EXERCISE GOAL
Report each line of the listing that carries the word "pose".

===

Lemma parseSourceQuery_cursor values q cursor : parseSourceQuery (with_cursor values []) = Ok q ->
  1 <= sourceQuery_Limit q <= maxLimit
  /\ parseSourceQuery (with_cursor values cursor)
     = (let? c := decodeSourceCursor cursor in
        Ok (mkSourceQuery (sourceQuery_Limit q) c (sourceQuery_Origin q) (sourceQuery_Seeded q) (sourceQuery_Automatic q)
              (sourceQuery_Verified q) (sourceQuery_Blocked q) (sourceQuery_CrawlEligible q))).
Proof.
  unfold parseSourceQuery. rewrite !with_cursor_limit, !with_cursor_origin, !with_cursor_bool, !with_cursor_value by done.
  destruct (requestLimit values) as [limit|] eqn:Hl; [|done]. destruct (queryOrigin values) as [o|]; [|done].
  cbn [res_bind]. repeat (destruct (queryBool values _) as [?|]; [|done]; cbn [res_bind]).
  intros [= <-]. split; [|done]. apply requestLimit_range in Hl. done.
Qed.

Lemma sources_complete db values q fuel : Forall (fun r => origin_key (CrawlSource_Origin r)) (source_rows db) ->
  parseSourceQuery (with_cursor values []) = Ok q -> (length (source_rows db) < fuel)%nat ->
  exists pages, follow (fetch_sources db values) fuel [] = Some pages
    /\ concat pages = matching (by_source text_leb) (source_rows db) (source_matches q)
    /\ Forall (fun p => Z.of_nat (length p) <= sourceQuery_Limit q) pages.
Proof.
  intros Hkeys Hq Hfuel. destruct (parseSourceQuery_cursor values q [] Hq) as [Hlimit _].
  destruct (nodup_keyed _ _ (source_rows_nodup db)) as [Hnd Hinj].
  apply (follow_complete (by_source text_leb)) with (nextCursor := sourceNextCursor)
    (after := fun cursor => match decodeSourceCursor cursor with Ok c => Some (after_source text_leb c) | Err _ => None end); try done.
  - intros a b. apply text_total.
  - intros a b c. apply text_trans.
  - intros a b Ha Hb Hab Hba. apply Hinj; [done|done|]. by apply text_antisym.
  - by eexists.
  - intros x Hx _. rewrite Forall_forall in Hkeys. pose proof (Hkeys x Hx) as Hk.
    destruct (source_cursor_roundtrip x Hk) as [Hne Hd]. split; [done|]. rewrite Hd. eexists. split; [done|].
    intros y _. unfold after_source. cbn [sourceCursor_Origin]. destruct Hk as [Hk _]. unfold canonicalCursorOrigin in Hk.
    destruct (bytes_eqb (CrawlSource_Origin x) []); done.
  - intros cursor f Hf. unfold fetch_sources. destruct (parseSourceQuery_cursor values q cursor Hq) as (_ & ->).
    destruct (decodeSourceCursor cursor) as [c|]; [|done]. injection Hf as <-. cbn [res_bind]. unfold SourcesPage.
    cbn [sourceQuery_Limit]. by rewrite pageLimit_ok.
Qed.
(* ===== verification/WebBotAuthFacts.v ===== *)
(** * What the signed headers say

    The texts the signer writes are read back by the structured-field reader
    of the signature directory, parameter by parameter. *)

From S2P Require Import Prelude GoText GoErrors GoUrl GoNetip GoJson GoTime GoEncoding JsonFields Origin Exclusions PublicData WebBotAuth.

(** ** The bytes of identifiers, numbers and nonces *)

Definition word_byte (c : ascii) : bool :=
  is_alpha c || is_digit c || byte_eqb c "+" || byte_eqb c "/" || byte_eqb c "-" || byte_eqb c "_" || byte_eqb c "=".

Lemma base64_word enc s : base64_known enc -> forallb word_byte (base64_Encode enc s) = true.
Proof.
  intros He. assert (Hs : forall v, 0 <= v < 64 -> word_byte (sextet_char enc v) = true).
  { change 64 with (Z.of_nat 64). apply below_cases. intros k Hk.
    destruct He as [-> | ->]; do 64 (destruct k as [|k]; [done|]); lia. }
  induction s as [|a|a b|a b c s IH] using list_ind3; [done| | |]; cbn [base64_Encode forallb];
    try pose proof (code_range a); try pose proof (code_range b); try pose proof (code_range c);
    rewrite !Hs by divlia; cbn [andb]; [| |exact IH]; unfold padding; by destruct (b64_padded enc).
Qed.

Lemma base64_length_raw s : length (base64_Encode base64_RawURL s) = ((4 * length s + 2) / 3)%nat.
Proof.
  induction s as [|a|a b|a b c s IH] using list_ind3; [done..|]. cbn [base64_Encode length]. rewrite IH.
  replace (4 * S (S (S (length s))) + 2)%nat with (4 * 3 + (4 * length s + 2))%nat by lia. by rewrite Nat.div_add_l.
Qed.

===

EXERCISE RESULT
  - intros x Hx _. rewrite Forall_forall in Hkeys. pose proof (Hkeys x Hx) as Hk.
    try pose proof (code_range a); try pose proof (code_range b); try pose proof (code_range c);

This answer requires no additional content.